The issue presented by this case is whether the district court properly denied the government's motion to dismiss-for prejudicial delay, pursuant to Rule 9(a) of the Rules Governing Section 2254 Cases in the United States District Courts (hereinafter “Rule 9(a)”)-petitioner's habeas application.   Most circuits have promulgated a uniform test for analyzing Rule 9(a) motions, and the district court, using that test in the instant case, rejected respondent's motion to dismiss.   Specifically, the court required that the respondent “(1) make a particularized showing of prejudice, (2) show that the prejudice was caused by the petitioner having filed a late petition, and (3) show that the petitioner has not acted with reasonable diligence as a matter of law.”  Dumas, 105 F.Supp.2d at 70 (internal citations omitted).   We now expressly adopt the test employed by the district court and affirm the judgment below.

BACKGROUND

In April 1983, the petitioner, Roy Dumas, was convicted of second-degree murder and arson for setting fire to a social club, which led to the death of one patron.   Believing, incorrectly, that his trial lawyer, Sidney Guran, had filed an appeal, petitioner waited three and a half years before investigating the status of his case.   When he learned that his conviction had never been appealed, petitioner spent three years, from May 1987 to August 1990, unsuccessfully trying to revive his appeal in state court.   In conjunction with these state court proceedings, Guran, petitioner's original lawyer, submitted a short affidavit in March 1988, in which he swore that he “recall[ed] discussing the appeal with Roy Dumas” and “how Mr. Dumas should go about requesting appellate counsel,” but denied “represent[ing] to Mr. Dumas that [he] would handle his appeal[.]”  Notably, Guran did not address Dumas's central accusation that Guran had in fact promised to file a notice of appeal on Dumas's behalf.

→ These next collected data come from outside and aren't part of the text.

(** * Memory Vault: entity deduplication, incremental processing, search and
      viewport culling

    A shallow embedding of the JavaScript sources of the memory graph:
    - [MemoryProcessor]: extraction, deduplication, sparse filter,
      co-occurrence links and persistence of the entity graph;
    - [DBManager]: the IndexedDB wrapper, as keyed collections;
    - [SearchEngine]: index lookup, fuzzy scan and ranking;
    - [GraphRenderer]: viewport culling and the type filter.

    Conventions of the embedding.
    - A JavaScript string is a [string]; its code units are [ascii]
      characters, so the development covers the texts whose code units
      are below 256. Of these, the letters of [\w] and of the patterns
      are the ASCII ones, the white space of [\s] and [trim] is the ASCII
      one and the no-break space, and [toLowerCase] changes the ASCII
      capitals and those from U+00C0 to U+00DE.
    - A JavaScript [Map] is an association list in insertion order, a [Set]
      a duplicate-free list in insertion order, an IndexedDB object store a
      [gmap] from its key path to its records (read back in key order).
    - Counters are [nat], epoch timestamps are [Z] (whole seconds);
      [Date.now()], [Math.random()] and the collation of [localeCompare]
      are read from an explicit environment.
    - [Array.prototype.sort] is the stable sort [js_sort].
    - An absent property is the falsy value of its type ([""] or [0]), which
      is how the sources test for it ([a || b]).
    - An exception raised by the source is the [Throw] of a [result]; a
      loop that does not end is [Throw NoReturn].

    The first part holds the embedding, the second part the properties, the
    third part the properties on concrete conversations, stores and views,
    the fourth part further properties of the functions. *)

From Stdlib Require Import ZArith QArith Lia Ascii String.
From stdpp Require Import base tactics option list strings gmap sorting pretty.

Set Default Proof Using "Type".
Close Scope Q_scope.

(** * Part I: the embedding *)

(** ** JavaScript values: numbers, arrays, strings *)

(** [Math.min(a, b, c)]. *)
Definition min3 (a b c : nat) : nat := a `min` (b `min` c).

(** [a[i] = v] on an array overwrites index [i] when it exists and extends
    the array otherwise, leaving holes below [i]. *)
Definition js_set {B : Type} (hole : B) (l : list B) (i : nat) (v : B) : list B :=
  if decide (i < length l) then <[i:=v]> l
  else l ++ replicate (i - length l) hole ++ [v].

(** The code units of a string, and back. *)
Definition chars (s : string) : list ascii := String.list_ascii_of_string s.
Definition str (l : list ascii) : string := String.string_of_list_ascii l.

Definition code (c : ascii) : N := N_of_ascii c.
Definition is_upper (c : ascii) : bool := (65 <=? code c)%N && (code c <=? 90)%N.
Definition is_lower (c : ascii) : bool := (97 <=? code c)%N && (code c <=? 122)%N.
Definition is_digit (c : ascii) : bool := (48 <=? code c)%N && (code c <=? 57)%N.
Definition is_letter (c : ascii) : bool := is_upper c || is_lower c.
(** The class [\w], and the class [\s], which is also the white space of
    [trim]: the code units 9 to 13, 32 and 160 (the no-break space) are the
    ones below 256. *)
Definition is_word (c : ascii) : bool := is_letter c || is_digit c || (code c =? 95)%N.
Definition is_space (c : ascii) : bool := Ascii.is_space c || (code c =? 160)%N.

(** The capital letters above 127: U+00C0 to U+00DE without the
    multiplication sign U+00D7. *)
Definition is_upper_latin1 (c : ascii) : bool :=
  (192 <=? code c)%N && (code c <=? 222)%N && negb (code c =? 215)%N.

Definition to_lower (c : ascii) : ascii :=
  if is_upper c || is_upper_latin1 c then ascii_of_N (code c + 32) else c.

(** [s.toLowerCase()]. *)
Definition toLowerCase (s : string) : string := str (to_lower <$> chars s).

Fixpoint drop_spaces (l : list ascii) : list ascii :=
  match l with
  | c :: l' => if is_space c then drop_spaces l' else l
  | [] => []
  end.

(** [s.trim()]. *)
Definition trim_chars (l : list ascii) : list ascii :=
  reverse (drop_spaces (reverse (drop_spaces l))).
Definition trim (s : string) : string := str (trim_chars (chars s)).

(** [s.length]. *)
Definition js_length (s : string) : nat := length (chars s).

(** [s.substring(from, to)]: the arguments are clamped to the string and
    swapped when out of order. *)
Definition substring_chars (from to : nat) (l : list ascii) : list ascii :=
  let a := from `min` to in
  let b := from `max` to in
  take (b - a) (drop a l).
Definition substring (from to : nat) (s : string) : string :=
  str (substring_chars from to (chars s)).

(** [s.startsWith(p)] and [s.includes(p)]. *)
Definition starts_with (p l : list ascii) : bool := bool_decide (p `prefix_of` l).
Fixpoint includes_chars (l p : list ascii) : bool :=
  starts_with p l ||
  match l with
  | [] => false
  | _ :: l' => includes_chars l' p
  end.
Definition startsWith (s p : string) : bool := starts_with (chars p) (chars s).
Definition includes (s p : string) : bool := includes_chars (chars s) (chars p).

(** [s.split(/\s+/)]: the pieces between the maximal runs of white space,
    empty pieces at both ends included. *)
Fixpoint split_spaces_go (cur : list ascii) (skipping : bool) (l : list ascii)
  : list (list ascii) :=
  match l with
  | [] => [reverse cur]
  | c :: l' =>
      if is_space c then
        if skipping then split_spaces_go cur true l'
        else reverse cur :: split_spaces_go [] true l'
      else split_spaces_go (c :: cur) false l'
  end.
Definition split_spaces (s : string) : list string :=
  str <$> split_spaces_go [] false (chars s).

(** The string of one line feed. *)
Definition newline : string := String (ascii_of_N 10) "".

(** [parts.join(sep)]. *)
Fixpoint join (sep : string) (l : list string) : string :=
  match l with
  | [] => ""
  | [s] => s
  | s :: l' => s +:+ sep +:+ join sep l'
  end.

(** [xs.includes(x)] on an array of strings. *)
Definition array_includes (x : string) (xs : list string) : bool :=
  bool_decide (x ∈ xs).

(** ** [Map] and [Set] in insertion order *)

Section JsMap.
Context {V : Type}.

(** [m.get(k)], [m.has(k)], [m.set(k, v)], [m.delete(k)], [m.values()]. *)
Fixpoint map_get (k : string) (m : list (string * V)) : option V :=
  match m with
  | [] => None
  | (k', v) :: m' => if decide (k' = k) then Some v else map_get k m'
  end.

Definition map_has (k : string) (m : list (string * V)) : bool :=
  bool_decide (is_Some (map_get k m)).

Fixpoint map_set (k : string) (v : V) (m : list (string * V)) : list (string * V) :=
  match m with
  | [] => [(k, v)]
  | (k', v') :: m' =>
      if decide (k' = k) then (k, v) :: m' else (k', v') :: map_set k v m'
  end.

Definition map_delete (k : string) (m : list (string * V)) : list (string * V) :=
  filter (λ kv, kv.1 ≠ k) m.

Definition map_keys (m : list (string * V)) : list string := fst <$> m.
Definition map_values (m : list (string * V)) : list V := snd <$> m.
End JsMap.

(** [s.add(x)] on a [Set] of strings. *)
Definition set_add (x : string) (s : list string) : list string :=
  if bool_decide (x ∈ s) then s else s ++ [x].

(** ** Two-dimensional arrays of numbers *)

(** [matrix[i][j]] and [matrix[i][j] = v]. *)
Definition cell (m : list (list nat)) (i j : nat) : nat :=
  default 0 (m !! i ≫= (.!! j)).
Definition set_cell (m : list (list nat)) (i j v : nat) : list (list nat) :=
  alter (λ row, js_set 0 row j v) i m.


(** ** [Array.prototype.sort]

    [js_sort before xs] is [xs.sort(compare)], where [before a b] reads
    [compare(a, b) <= 0]: an element goes behind the elements that compare
    equal to it and stood before it, so the order of ties is kept. *)
Section JsSort.
Context {B : Type} (before : B → B → Prop) `{!RelDecision before}.

Fixpoint sort_insert (x : B) (l : list B) : list B :=
  match l with
  | [] => [x]
  | y :: l' => if decide (before x y) then x :: l else y :: sort_insert x l'
  end.

Definition js_sort (l : list B) : list B := foldr sort_insert [] l.
End JsSort.
(** ** Regular expressions

    The patterns of the extractor use character classes, literals,
    alternation, optional groups, greedy repetition of a class, [\b] and one
    capture group. [rmatch] is the backtracking matcher of JavaScript for
    these forms: alternatives are tried from left to right and a greedy
    repetition gives characters back one at a time. *)

Inductive regex : Type :=
  | REps
  | RChar (p : ascii → bool)
  | RSeq (r1 r2 : regex)
  | RAlt (r1 r2 : regex)
  | RRep (p : ascii → bool) (lo : nat) (hi : option nat)
  | RWordB
  | RGroup (r : regex).

(** A position of the matcher: the index in the text, the character before
    it, the text from it on, and the bounds of group 1 when it is closed. *)
Record MState : Type := mkMState {
  m_pos : nat;
  m_prev : option ascii;
  m_rest : list ascii;
  m_group : option (nat * nat)
}.

Definition at_word (c : option ascii) : bool := from_option is_word false c.

Definition below (hi : option nat) (n : nat) : bool :=
  match hi with
  | Some h => bool_decide (n < h)
  | None => true
  end.

(** Greedy [class{lo,hi}] after [n] characters of it. *)
Fixpoint rrep {R : Type} (p : ascii → bool) (lo : nat) (hi : option nat) (n : nat)
    (pos : nat) (prev : option ascii) (rest : list ascii) (g : option (nat * nat))
    (k : MState → option R) : option R :=
  let stop := if bool_decide (lo ≤ n) then k (mkMState pos prev rest g) else None in
  match rest with
  | c :: rest' =>
      if p c && below hi n then
        match rrep p lo hi (S n) (S pos) (Some c) rest' g k with
        | Some x => Some x
        | None => stop
        end
      else stop
  | [] => stop
  end.

Fixpoint rmatch {R : Type} (r : regex) (st : MState) (k : MState → option R)
  : option R :=
  match r with
  | REps => k st
  | RChar p =>
      match m_rest st with
      | c :: rest' =>
          if p c then k (mkMState (S (m_pos st)) (Some c) rest' (m_group st))
          else None
      | [] => None
      end
  | RSeq r1 r2 => rmatch r1 st (λ st', rmatch r2 st' k)
  | RAlt r1 r2 =>
      match rmatch r1 st k with
      | Some x => Some x
      | None => rmatch r2 st k
      end
  | RRep p lo hi => rrep p lo hi 0 (m_pos st) (m_prev st) (m_rest st) (m_group st) k
  | RWordB =>
      if xorb (at_word (m_prev st)) (at_word (head (m_rest st))) then k st else None
  | RGroup r =>
      rmatch r st (λ st',
        k (mkMState (m_pos st') (m_prev st') (m_rest st')
             (Some (m_pos st, m_pos st'))))
  end.

(** A match as [exec] returns it: [match.index], [match[0]], [match[1]]. *)
Record Match : Type := mkMatch {
  index : nat;
  whole : string;
  group1 : string
}.

Definition match_at (r : regex) (text : list ascii) (pos : nat)
    (prev : option ascii) (rest : list ascii) : option Match :=
  rmatch r (mkMState pos prev rest None) (λ st,
    Some (mkMatch pos
            (str (substring_chars pos (m_pos st) text))
            (match m_group st with
             | Some (a, b) => str (substring_chars a b text)
             | None => ""
             end))).

(** The matches of a global pattern from left to right, each search starting
    where the previous match ended ([lastIndex]). [skip] counts the
    characters still inside the previous match. None of the patterns below
    matches the empty string. *)
Fixpoint scan (r : regex) (text : list ascii) (pos : nat) (prev : option ascii)
    (rest : list ascii) (skip : nat) : list Match :=
  match rest with
  | [] => []
  | c :: rest' =>
      match skip with
      | S n => scan r text (S pos) (Some c) rest' n
      | 0 =>
          match match_at r text pos prev rest with
          | Some m =>
              m :: scan r text (S pos) (Some c) rest' (js_length (whole m) - 1)
          | None => scan r text (S pos) (Some c) rest' 0
          end
      end
  end.

(** [while ((match = pattern.exec(text)) !== null)] and
    [text.match(pattern)] for a pattern with the [g] flag. *)
Definition exec_all (r : regex) (text : string) : list Match :=
  scan r (chars text) 0 None (chars text) 0.

(** *** Pattern combinators *)

Definition is_char (c : ascii) : ascii → bool := λ x, bool_decide (x = c).
(** A character of a pattern under the [i] flag. *)
Definition is_char_ci (c : ascii) : ascii → bool :=
  λ x, bool_decide (to_lower x = to_lower c).
Definition none_of (s : string) : ascii → bool := λ x, bool_decide (x ∉ chars s).

Fixpoint rseq (rs : list regex) : regex :=
  match rs with
  | [] => REps
  | [r] => r
  | r :: rs' => RSeq r (rseq rs')
  end.

Fixpoint ralt (rs : list regex) : regex :=
  match rs with
  | [] => RChar (λ _, false)
  | [r] => r
  | r :: rs' => RAlt r (ralt rs')
  end.

(** A literal, and a literal under the [i] flag. *)
Definition lit (s : string) : regex := rseq (RChar ∘ is_char <$> chars s).
Definition lit_ci (s : string) : regex := rseq (RChar ∘ is_char_ci <$> chars s).
(** [(?:r)?], [c+], [c*] and [c{lo,hi}]. *)
Definition ropt (r : regex) : regex := RAlt r REps.
Definition rplus (p : ascii → bool) : regex := RRep p 1 None.
Definition rstar (p : ascii → bool) : regex := RRep p 0 None.
Definition rbetween (p : ascii → bool) (lo hi : nat) : regex := RRep p lo (Some hi).

(** ** Entities and the records of the processor *)

Inductive EntityType : Type :=
  | person | project | knowledge | question | thought | pattern.

Global Instance EntityType_eq_dec : EqDecision EntityType.
Proof. solve_decision. Defined.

In April 1997, petitioner filed a habeas petition in federal court, alleging-just as he had in state court-that his trial lawyer's failure to appeal his conviction constituted ineffective assistance of counsel.   Nine months later, in February 1998, the aforementioned lawyer died.   Subsequently, in December 1999, respondent moved to dismiss Dumas's habeas petition, alleging prejudicial delay under Rule 9(a).   The district court rejected the government's motion and granted petitioner a conditional writ on the basis of his ineffective assistance of counsel claim.1  Respondent now appeals that decision.

DISCUSSION

The text of Rule 9(a) states:

Delayed petitions.   A petition may be dismissed if it appears that the state of which the respondent is an officer has been prejudiced in its ability to respond to the petition by delay in its filing unless the petitioner shows that it is based on grounds of which he could not have had knowledge by the exercise of reasonable diligence before the circumstances prejudicial to the state occurred.2

28 U.S.C. foll. § 2254 (2003).   With respect to Rule 9(a) petitions, the Supreme Court has suggested that the legislative history of the Rule supports a stringent requirement of prejudice.   See Lonchar v. Thomas, 517 U.S. 314, 327, 116 S.Ct. 1293, 134 L.Ed.2d 440 (1996) (“Congress, when considering a draft of the Rule [9(a) ] ․ directly focused upon the prejudice requirement and rejected, by removing from the draft Rule, a provision that would have eased the burden of the prejudice requirement by presuming prejudice after a delay of five years.”).3

 Consistent with this reading of Rule 9(a), most circuits have required (1) a particularized showing of prejudice, (2) proof that the prejudice was caused by petitioner's delayed filing, and (3) evidence that petitioner has not acted with reasonable diligence.   See, e.g., Matthews v. Abramajtys, 319 F.3d 780, 788 (6th Cir.2003);  Rideau v. Whitley, 237 F.3d 472, 477 (5th Cir.2000);  Harris v. Pulley, 885 F.2d 1354, 1366 (9th Cir.1988);  Thomas v. Dugger, 846 F.2d 669, 671 (11th Cir.1988).   See also Smith v. Duckworth, 910 F.2d 1492, 1494-95 (7th Cir.1990) (“Rule 9(a) requires the state to make a particularized showing of prejudice before a habeas petition may be dismissed because of delay.   If the state succeeds in proving prejudice, the burden shifts to the petitioner to disprove prejudice or to demonstrate that the delay was based on grounds that would not have been known through the petitioner's exercise of due diligence.”) (internal citations omitted);  Campas v. Zimmerman, 876 F.2d 318, 325 (3rd Cir.1989) (“[T]he State in making its particularized showing of prejudice must relate its prejudice to the petitioner's delay and prove that the delay in filing was the very cause of the State's prejudice.”).   Several lower courts from our circuit have also applied this three-factor test.   See, e.g., Quinones v. Miller, 2003 WL 21276429, at *22 (S.D.N.Y. June 3, 2003);  Cotto v. Lord, 2001 WL 21246, at *6 (S.D.N.Y. Jan.9, 2001);  Pacheco v. Artuz, 2001 WL 1134864, at *4 (S.D.N.Y. Sept.18, 2001);  Figueroa v. Portuondo, 96 F.Supp.2d 256, 278 (S.D.N.Y.1999);  Hughes v. Irvin, 967 F.Supp. 775, 779 (E.D.N.Y.1997).   Today, we adopt this same framework as the law of our circuit.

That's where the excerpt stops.